Regarding your solutions:

  1. Bad idea, you need to sync your list and the indexes all the time.
  2. It could be an idea, but it changes the architecture of your software. Does MyObject really needs to know about MyObject ? If the answer is 'no', signal/slots seems a better solution. It might indeed require some work to solve your refresh rate issue, but this is off-topic.
  3. It might look like a good idea, especially if your objects are inheriting QObject. Also you may want to use QVector<T *> and std::vector<T *> and let the QObject hierarchy deals with life span of your objects. You can listen to the destroyed() signal to know when the object are destroyed, or use QPointer. However, it does not solve the thread safeness on your consumer side, as the object might be deleted at any point in time from another thread.
  4. If you cannot do 2, this is the option to go for. You just have to take care to not have cyclic dependencies or you will leak memory. However, this might be a bad idea if you want that when you delete an object in your list then it gets removed from your GUI object. If you simply keep a shared pointer, you will never know that it was removed from the list. As stated by @Felix, you can store weak pointers and convert them to shared pointers only when needed, but if you have consumers in multiple threads, then you may never delete the object. Also you have to make MyObject thread-safe as you are mutating it states from one thread and reading it from another thread.
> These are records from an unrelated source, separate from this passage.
(** * kinisi: bootstrap resampling, covariance repair and the diffusion
      relationship

    A shallow embedding of [kinisi/diffusion.py] and [kinisi/matrix.py], with
    the helper [_flatten_list] of [kinisi/analyze.py], and the properties of
    their functions.

    - Python exceptions are values of [exn]; a computation returns an
      [outcome].  The resamplers run in a monad that threads the random
      state, the warnings issued and the calls made to [resample], and that
      keeps them when an exception is raised.
    - The count of independent samples is computed by the source with Python
      [int] and [float] arithmetic; it is embedded on IEEE binary64
      ([SpecFloat], precision 53, maximal exponent 1024) so that the
      truncation by [int(...)] is the one the interpreter performs.
    - The numerical collaborators that live outside the repository
      ([numpy], [sklearn.utils.resample], the [scipy] normality tests,
      [statsmodels], [pint]) are parameters: the fields of a class for the
      resamplers and for the repair, with instances in exact rational
      arithmetic to run them.
    - The classes [Distribution] and [StraightLine] belong to the repository
      but are not among the sources; what the functions use of them is
      modelled from the specification.
    - The [while] loops are given twice: as a relation between the state at
      the head of the loop and the state after it, and as a function of a
      number of rounds, related by the lemmas that show they end. *)

From Stdlib Require Import ZArith QArith Qminmax Qabs Qround List String Bool Lia Lqa.
From Stdlib Require Import Sorting.Sorted.
From Stdlib Require Import Floats.SpecFloat.
From Stdlib Require Import DecimalString.
Import ListNotations.

Set Implicit Arguments.
Local Open Scope Z_scope.

(** ** Python outcomes *)

Inductive exn : Type :=
| IndexError
| ZeroDivisionError
| OverflowError
| ValueError
| TypeError
| LinAlgError
| DimensionalityError.

Inductive outcome (A : Type) : Type :=
| Return (a : A)
| Raise (e : exn).

Arguments Return {A} a.
Arguments Raise {A} e.

Definition obind {A B : Type} (x : outcome A) (f : A -> outcome B) : outcome B :=
  match x with
  | Return a => f a
  | Raise e => Raise e
  end.

Definition returns {A : Type} (x : outcome A) : Prop :=
  exists a, x = Return a.

(** [l[i]] for a Python list and an index produced by [range(len(l))]. *)
Definition getitem {A : Type} (l : list A) (i : nat) : outcome A :=
  match nth_error l i with
  | Some a => Return a
  | None => Raise IndexError
  end.

(** ** Python numbers: [int] is [Z], [float] is binary64 *)

Module PyFloat.

Definition prec : Z := 53.
Definition emax : Z := 1024.

Definition float : Type := spec_float.

(** An integer as an unrounded binary number [m * 2^0]. *)
Definition raw (z : Z) : float :=
  match z with
  | Z0 => S754_zero false
  | Zpos p => S754_finite false p 0
  | Zneg p => S754_finite true p 0
  end.

Definition finite_or_overflow (f : float) : outcome float :=
  match f with
  | S754_infinity _ => Raise OverflowError
  | _ => Return f
  end.

(** [float(z)]: rounded to nearest even, [OverflowError] past the range. *)
Definition of_int (z : Z) : outcome float :=
  finite_or_overflow (binary_normalize prec emax z 0 false).

Definition is_zero (f : float) : bool :=
  match f with
  | S754_zero _ => true
  | _ => false
  end.

(** [a / b] on two [int]s: the correctly rounded quotient. *)
Definition int_truediv (a b : Z) : outcome float :=
  if b =? 0 then Raise ZeroDivisionError
  else finite_or_overflow (SFdiv prec emax (raw a) (raw b)).

(** [x * n] with [x] a [float] and [n] an [int]. *)
Definition mul_int (x : float) (n : Z) : outcome float :=
  obind (of_int n) (fun y => Return (SFmul prec emax x y)).

(** [x / n] with [x] a [float] and [n] an [int]. *)
Definition div_int (x : float) (n : Z) : outcome float :=
  obind (of_int n) (fun y =>
    if is_zero y then Raise ZeroDivisionError
    else Return (SFdiv prec emax x y)).

(** [x * y], [x / y], [x + y] and [- x] on two [float]s of an array, which
    raise nothing: the values of IEEE 754. *)
Definition mul (x y : float) : float := SFmul prec emax x y.
Definition div (x y : float) : float := SFdiv prec emax x y.
Definition add (x y : float) : float := SFadd prec emax x y.
Definition neg (x : float) : float := SFopp x.

(** A small [int] as a [float]: the conversion is exact. *)
Definition exact (z : Z) : float := binary_normalize prec emax z 0 false.

(** [n * x] with [n] an [int] and [x] a [float]. *)
Definition int_mul (n : Z) (x : float) : outcome float :=
  obind (of_int n) (fun y => Return (SFmul prec emax y x)).

(** [int(x)]: truncation toward zero. *)
Definition to_int (x : float) : outcome Z :=
  match x with
  | S754_zero _ => Return 0
  | S754_infinity _ => Raise OverflowError
  | S754_nan => Raise ValueError
  | S754_finite s m e =>
      let a := match e with
               | Z0 => Zpos m
               | Zpos p => Zpos m * 2 ^ Zpos p
               | Zneg p => Zpos m / 2 ^ Zpos p
               end in
      Return (if s then - a else a)
  end.

End PyFloat.

(** ** The independent-sample count

    [int(max_obs / dt_int * n_atoms / samples_freq) * bootstrap_multiplier]
    in [msd_bootstrap] and
    [int(max_obs / dt_int / samples_freq) * bootstrap_multiplier]
    in [mscd_bootstrap], with [dt_int = max_obs - n_obs + 1]. *)

Definition dt_int (max_obs n_obs : Z) : Z := max_obs - n_obs + 1.

Definition n_samples_msd
    (max_obs n_obs n_atoms samples_freq bootstrap_multiplier : Z) : outcome Z :=
  obind (PyFloat.int_truediv max_obs (dt_int max_obs n_obs)) (fun q =>
  obind (PyFloat.mul_int q n_atoms) (fun qa =>
  obind (PyFloat.div_int qa samples_freq) (fun x =>
  obind (PyFloat.to_int x) (fun k =>
  Return (k * bootstrap_multiplier))))).

Definition n_samples_mscd
    (max_obs n_obs samples_freq bootstrap_multiplier : Z) : outcome Z :=
  obind (PyFloat.int_truediv max_obs (dt_int max_obs n_obs)) (fun q =>
  obind (PyFloat.div_int q samples_freq) (fun x =>
  obind (PyFloat.to_int x) (fun k =>
  Return (k * bootstrap_multiplier)))).

(** The count of independent samples in the words of the specification:
    [int(max_observations / (max_observations - n_observations + 1)
         * effective_particle_factor / sampling_frequency)
     * bootstrap_multiplier], the factor being left out when there is
    none. *)
Definition independent_sample_count (max_observations n_observations : Z)
    (effective_particle_factor : option Z)
    (sampling_frequency multiplier : Z) : outcome Z :=
  obind (PyFloat.int_truediv max_observations
           (max_observations - n_observations + 1)) (fun per_window =>
  obind (match effective_particle_factor with
         | Some particles => PyFloat.mul_int per_window particles
         | None => Return per_window
         end) (fun scaled =>
  obind (PyFloat.div_int scaled sampling_frequency) (fun estimate =>
  obind (PyFloat.to_int estimate) (fun whole =>
  Return (whole * multiplier))))).

(** The text of the warning of both resamplers. *)
Definition max_resamples_warning : string :=
  "The maximum number of resamples has been reached, and the distribution is not yet normal. The distribution will be treated as normal.".

(** ["delta_t_{}".format(i)] *)
Definition delta_t_name (i : nat) : string :=
  ("delta_t_" ++ NilEmpty.string_of_uint (Nat.to_uint i))%string.

(** ** The bootstrap resampler of [diffusion.py] *)

(** What the resampler calls outside the repository: [numpy.float64]
    scalars with the [numpy] operations the source applies to them,
    [sklearn.utils.resample(data, n_samples=n)], which draws from the global
    random state and advances it, and the verdicts (p-value above 0.05) of the
    two normality tests. *)
Class Collaborators : Type := {
  V : Type;
  np_sum : list V -> V;
  np_mean : list V -> V;
  np_median : list V -> V;
  np_percentile : list V -> Q -> V;
  square : V -> V;
  sub : V -> V -> V;
  div_len : V -> nat -> V;
  RNG : Type;
  sk_resample : RNG -> list V -> Z -> list V * RNG;
  shapiro_normal : list V -> bool;
  normaltest_normal : list V -> bool
}.

Section Resampler.

Context {C : Collaborators}.

(** *** Arrays with axes [atom, observation, dimension] *)

Record ndarray3 : Type := {
  n_atoms_of : nat;
  n_obs_of : nat;
  n_dim_of : nat;
  item : nat -> nat -> nat -> V
}.

(** [np.sum(a ** 2, axis=2).flatten()] *)
Definition d_squared_flat (a : ndarray3) : list V :=
  flat_map (fun atom =>
    map (fun obs =>
      np_sum (map (fun d => square (item a atom obs d)) (seq 0 (n_dim_of a))))
      (seq 0 (n_obs_of a)))
    (seq 0 (n_atoms_of a)).

(** One entry of an index array on an axis of length [n]: negative
    indices count from the end. *)
Definition axis_index (n : nat) (k : Z) : outcome nat :=
  if (0 <=? k) && (k <? Z.of_nat n) then Return (Z.to_nat k)
  else if (- Z.of_nat n <=? k) && (k <? 0) then Return (Z.to_nat (k + Z.of_nat n))
  else Raise IndexError.

Fixpoint axis_indices (n : nat) (ks : list Z) : outcome (list nat) :=
  match ks with
  | [] => Return []
  | k :: ks' =>
      obind (axis_index n k) (fun a =>
      obind (axis_indices n ks') (fun rest => Return (a :: rest)))
  end.

(** [np.sum(np.sum(a[indices, :, :], axis=0) ** 2, axis=1).flatten()].
    With [indices] a list the selected atoms are summed, giving one value
    per observation.  With [indices=None] the subscript inserts a new
    leading axis of length one: the sum over axis 0 adds nothing up and the
    sum over axis 1 runs over the observations, giving one value per
    (atom, dimension). *)
Definition sq_chg_disp_flat (a : ndarray3) (indices : option (list Z))
    : outcome (list V) :=
  match indices with
  | Some ks =>
      obind (axis_indices (n_atoms_of a) ks) (fun atoms =>
      Return (map (fun obs =>
        np_sum (map (fun d =>
          square (np_sum (map (fun atom => item a atom obs d) atoms)))
          (seq 0 (n_dim_of a))))
        (seq 0 (n_obs_of a))))
  | None =>
      Return (flat_map (fun atom =>
        map (fun d =>
          np_sum (map (fun obs => square (np_sum [item a atom obs d]))
                      (seq 0 (n_obs_of a))))
          (seq 0 (n_dim_of a)))
        (seq 0 (n_atoms_of a)))
  end.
Using option 4 does change the owning model of your software: in the current state the QList owns the instances, with option 4 the ownership is shared with anyone getting a shared pointer.
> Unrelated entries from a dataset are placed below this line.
Definition lookup_label (d : gmap label expr) (l : label) : result expr :=
  match d !! l with
  | Some f => Ok f
  | None => Raise (KeyError "label_to_function")
  end.

(** *** The solver and export layer *)

(** The events of an auxiliary solve and of a commit, and what the
    commit does to one trap. *)
Definition solve_event (tr : Trap) : event :=
  Ev_solve_extrinsic (id tr) (density tr).

Definition commit_event (tr : Trap) : event :=
  Ev_assign_density_previous (id tr) (density tr).

Definition commit_trap (tr : Trap) : Trap :=
  if extrinsic tr then set_trap_density_previous_solution (density tr) tr else tr.

Section Run.
(** [interpolate(self.T.expression, self.V_CG1)] at a given time. *)
Variable interpolate_T : Q -> fn.
(** [solver.solve()] of the heat problem: the new contents of
    [self.T.T], or the exception it raises. *)
Variable heat_solver : Simulation -> result fn.
(** [FESTIM.solve_it]: the new contents of [self.u] and the new value
    of [self.dt], or the exception it raises. *)
Variable solve_it : Simulation -> result (fn * Q).
(** [FESTIM.solve_once]: new contents of [self.u], number of
    iterations, convergence flag. *)
Variable solve_once : Simulation -> fn * nat * bool.
(** [solve(trap.form_density == 0, trap.density[0], [])]. *)
Variable solve_density : Simulation -> Trap -> result fn.
(** [isinstance(f, Function)]. *)
Variable is_Function : expr -> bool.
Variable is_export_derived_quantities : Simulation -> Export -> bool.
Variable is_export_xdmf : Simulation -> Export -> bool.
(** The value of [self.dt] after [export.write(self.t, self.dt)]. *)
Variable txt_write_stepsize : Simulation -> Export -> Q.
(** [export.compute(self.t)] of an [Error] export. *)
Variable error_compute : Simulation -> nat -> expr -> R.

(** *** [run_post_processing] *)

(** [if not isinstance(d[l], Function): d[l] = project(d[l], V_DG1)] *)
Definition project_unless_Function (d : gmap label expr) (l : label)
  : result (gmap label expr) :=
  f ← lookup_label d l;
  Ok (if is_Function f then d else <[l := Project f]> d).

Fixpoint assign_quantities (k : nat) (qs : list Quantity) (d : gmap label expr)
  : M (gmap label expr) :=
  match qs with
  | [] => mret d
  | q :: qs' =>
      d1 ← match q_class q with
           | MaximumVolume | MinimumVolume =>
               lift (project_unless_Function d (q_field q))
           | _ => mret d
           end;
      f ← lift (lookup_label d1 (q_field q));
      emit (Ev_assign_function k (q_field q) f);;
      assign_quantities k qs' d1
  end.

(** Body of [for export in self.exports.exports] for export number [k]. *)
Definition post_process_export (k : nat) (export : Export) (d : gmap label expr)
  : M (gmap label expr) :=
  match export with
  | DerivedQuantities qs n =>
      d1 ← assign_quantities k qs d;
      s ← get;
      (if (n =? 0)%nat then raise (ZeroDivisionError "integer modulo by zero")
       else if (nb_iterations s mod n =? 0)%nat then emit (Ev_compute k (t s))
            else mret tt);;
      (if is_export_derived_quantities s export then emit (Ev_write k (t s))
       else mret tt);;
      mret d1
  | XDMFExport field =>
      s ← get;
      if is_export_xdmf s export then
        d1 ← (if bool_decide (field = LStr "retention")
              then lift (project_unless_Function d (LStr "retention"))
              else mret d);
        f ← lift (lookup_label d1 field);
        emit (Ev_assign_function k field f);;
        emit (Ev_write k (t s));;
        mret d1
      else mret d
  | TXTExport field =>
      d1 ← lift (project_unless_Function d field);
      f ← lift (lookup_label d1 field);
      emit (Ev_assign_function k field f);;
      s ← get;
      emit (Ev_write k (t s));;
      modify (set_dt (txt_write_stepsize s export));;
      mret d1
  | Error _ => mret d
  end.

Fixpoint post_process_exports (k : nat) (l : list Export) (d : gmap label expr)
  : M unit :=
  match l with
  | [] => mret tt
  | export :: l' =>
      d1 ← post_process_export k export d;
      post_process_exports (S k) l' d1
  end.

Definition run_post_processing : M unit :=
  modify update_post_processing_solutions;;
  s ← get;
  post_process_exports 0 (exports s) (label_to_function_rescaled s).

(** *** [make_output] *)

Record Output : Type := {
  out_error : option (list R);
  out_derived_quantities : option nat;  (* the export whose [data] is returned *)
  out_solutions : gmap string expr
}.

Fixpoint output_errors (k : nat) (l : list Export) (d : gmap label expr)
         (acc : option (list R)) : M (option (list R)) :=
  match l with
  | [] => mret acc
  | Error field :: l' =>
      f ← lift (lookup_label d field);
      emit (Ev_assign_function k field f);;
      s ← get;
      output_errors (S k) l' d (Some (default [] acc ++ [error_compute s k f])%list)
  | _ :: l' => output_errors (S k) l' d acc
  end.

Fixpoint output_derived_quantities (k : nat) (l : list Export) (acc : option nat)
  : option nat :=
  match l with
  | [] => acc
  | DerivedQuantities _ _ :: l' => output_derived_quantities (S k) l' (Some k)
  | _ :: l' => output_derived_quantities (S k) l' acc
  end.

Definition output_solutions (s : Simulation) (retention_field : expr)
  : gmap string expr :=
  <["retention" := Project retention_field]>
    (fold_left
       (fun m tr => <["trap_" ++ pretty (id tr) := post_processing_solution tr]> m)
       (traps s)
       (<["T" := Temp]> (<["solute" := mobile_post_processing_solution s]> ∅))).

Definition make_output : M Output :=
  modify update_post_processing_solutions;;
  s ← get;
  let d := label_to_function s in
  errors ← output_errors 0 (exports s) d None;
  ret_field ← lift (lookup_label d (LStr "retention"));
  mret {| out_error := errors;
          out_derived_quantities := output_derived_quantities 0 (exports s) None;
          out_solutions := output_solutions s ret_field |}.

(** *** [iterate] *)

Definition bind_coefficients (s : Simulation) : result Coefficients :=
  let c := coefficients s in
  let rebind (o : option fref) :=
    match o with Some _ => Some Ref_T | None => None end in
  S' ← (if chemical_pot s then
          match S_T c with
          | Some _ => Ok (Some Ref_T)
          | None => Raise (AttributeError "'NoneType' object has no attribute '_T'")
          end
        else Ok (S_T c));
  Ok {| D_T := Ref_T; H_T := rebind (H_T c);
        thermal_cond_T := rebind (thermal_cond_T c); S_T := S' |}.

(** [for trap in self.traps.traps: body], with the position of each
    trap in the list. *)
Definition for_each_trap (body : nat -> Trap -> M unit) : M unit :=
  s ← get;
  for_each_M (fun jt => body (fst jt) (snd jt)) (imap pair (traps s)).

Definition solve_extrinsic_trap (j : nat) (tr : Trap) : M unit :=
  if extrinsic tr then
    s ← get;
    d ← lift (solve_density s tr);
    modify (fun s => set_traps (<[j := set_trap_density d tr]> (traps s)) s);;
    emit (Ev_solve_extrinsic (id tr) d)
  else mret tt.

Definition commit_extrinsic_trap (j : nat) (tr : Trap) : M unit :=
  if extrinsic tr then
    modify (fun s =>
              set_traps (<[j := set_trap_density_previous_solution (density tr) tr]>
                           (traps s)) s);;
    emit (Ev_assign_density_previous (id tr) (density tr))
  else mret tt.

(** Lines 430 to 457: the time, the expressions, the temperature
    given as an expression, the temperature of the coefficients. *)
Definition update_current_time : M unit :=
  s ← get;
  let t' := (t s + dt s)%Q in
  modify (set_t t');;
  emit (Ev_update_expressions t');;
  emit (Ev_update_T_sub_expressions t');;
  (if String.eqb (T_type s) "expression" then
     modify (fun s => set_T_T_n (T_T s) s);;
     modify (set_T_T (interpolate_T t'));;
     emit (Ev_interpolate_T t')
   else mret tt);;
  s ← get;
  c ← lift (bind_coefficients s);
  modify (set_coefficients c);;
  emit Ev_bind_coefficients;;
  emit (Ev_print "progress").

(** Lines 459 to 471. *)
Definition solve_heat_transfers : M unit :=
  s ← get;
  if String.eqb (T_type s) "solve_transient" then
    T' ← lift (heat_solver s);
    modify (set_T_T T');;
    emit (Ev_solve_heat T');;
    modify (set_T_T_n T')
  else mret tt.

(** Lines 473 to 476.  The coefficients are evaluated when the
    problem is assembled: they read the temperature then. *)
Definition solve_main_problem : M unit :=
  s ← get;
  sol ← lift (solve_it s);
  modify (set_u (fst sol));;
  modify (set_dt (snd sol));;
  emit (Ev_solve_main (coefficient_temperatures s) (fst sol)).

(** Lines 478 to 481. *)
Definition solve_extrinsic_traps : M unit :=
  for_each_trap solve_extrinsic_trap.

(** Lines 486 to 491. *)
Definition update_previous_solutions : M unit :=
  s ← get;
  modify (set_u_n (u s));;
  emit (Ev_assign_u_n (u s));;
  for_each_trap commit_extrinsic_trap;;
  modify (fun s => set_nb_iterations (S (nb_iterations s)) s).

(** Lines 493 to 495. *)
Definition avoid_overshoot : M unit :=
  s ← get;
  if Qgtb (t s + dt s) (final_time (settings s))
  then modify (set_dt (final_time (settings s) - t s)%Q)
  else mret tt.

Definition iterate : M unit :=
  update_current_time;;
  solve_heat_transfers;;
  solve_main_problem;;
  solve_extrinsic_traps;;
  run_post_processing;;
  update_previous_solutions;;
  avoid_overshoot.

(** *** [run] *)

(** [while self.t < self.settings.final_time: self.iterate()];
    [None] when [fuel] iterations were not enough. *)
Fixpoint time_stepping (fuel : nat) (s : Simulation)
  : option (list event * result unit * Simulation) :=
  if Qltb (t s) (final_time (settings s)) then
    match fuel with
    | O => None
    | S fuel' =>
        let '(tr1, r, s1) := iterate s in
        match r with
        | Raise e => Some (tr1, Raise e, s1)
        | Ok _ =>
            match time_stepping fuel' s1 with
            | None => None
            | Some (tr2, r2, s2) => Some ((tr1 ++ tr2)%list, r2, s2)
            end
        end
    end
  else Some ([], Ok tt, s).

(** The steady-state branch.  The message of the exception also
    holds the elapsed time, which is left out. *)
Definition solve_steady_state : M unit :=
  emit (Ev_print "Solving steady state problem...");;
  s ← get;
  let '(u', nb, converged) := solve_once s in
  modify (set_u u');;
  emit (Ev_solve_once nb converged);;
  run_post_processing;;
  if converged : bool then emit (Ev_print "Solved problem")
  else raise (ValueError ("The solver diverged in " ++ pretty nb ++ " iteration(s)")).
My personal choice would be to replace the QList with a QVector of pointers. If your objects inherit from QObject, then I would parent all the objects in the QVector to the object that owns the QList/QVector. This is to ensure proper parenting and thread association. Then I would try option 2, and only if option 2 fails go for option 4.

Here is an exemple:

class MyClass : public QObject
{
    Q_OBJECT
public:
    explicit MyClass(QObject *parent = nullptr);

signals:
    void stateChanged(int state);
};

class Owner : public QObject
{
    Q_OBJECT
public:
    explicit Owner(QObject *parent = nullptr);
    void addObject(MyClass *obj) {
        obj->setParent(this);
        m_objects.append(obj);
    }

    void removeObject() {
        delete m_objects.takeFirst();
    }

private:
    QVector<MyClass *> m_objects;
};



class Consumer : public QObject
{
    Q_OBJECT
public:
    explicit Consumer(QObject *parent = nullptr);

public slots:
    void onStateChanged(int state) {
        m_cachedState = state;
    }

private:
    int m_cachedState = 0;
};

int main(int argc, char *argv[])
{
    QCoreApplication app(argc, argv);

    QThread thread;
    thread.start();

    Owner owner;
    Consumer consumer;
    consumer.moveToThread(&thread);

    MyClass *object = new MyClass();
    owner.addObject(object);
    QObject::connect(object, &MyClass::stateChanged, &consumer, &Consumer::onStateChanged);

    return app.exec();
}

Upvotes: 1

Felix
Felix

Reputation: 7146

An addition to @Benjamin T's answer:

If you do decide to go for option 4 and use QSharedPointer (or the std variant), you can actually control ownership somewhat using "weak pointers". Weak pointers store a reference to the object, but do not own it. Once the last "strong pointer" gets destroyed, all the weak pointers drop the reference and reset themselves to nullptr.

For your concrete example, you could use a QList<QSharedPointer<MyClass>> for the model and use QWeakPointer<MyClass> in the drawable classes. Before drawing you would create a local QSharedPointer<MyClass> in the drawing function and check if it is valid.

I would still recommend you to use 2/3, as recommended by Benjamin. Just a small addition.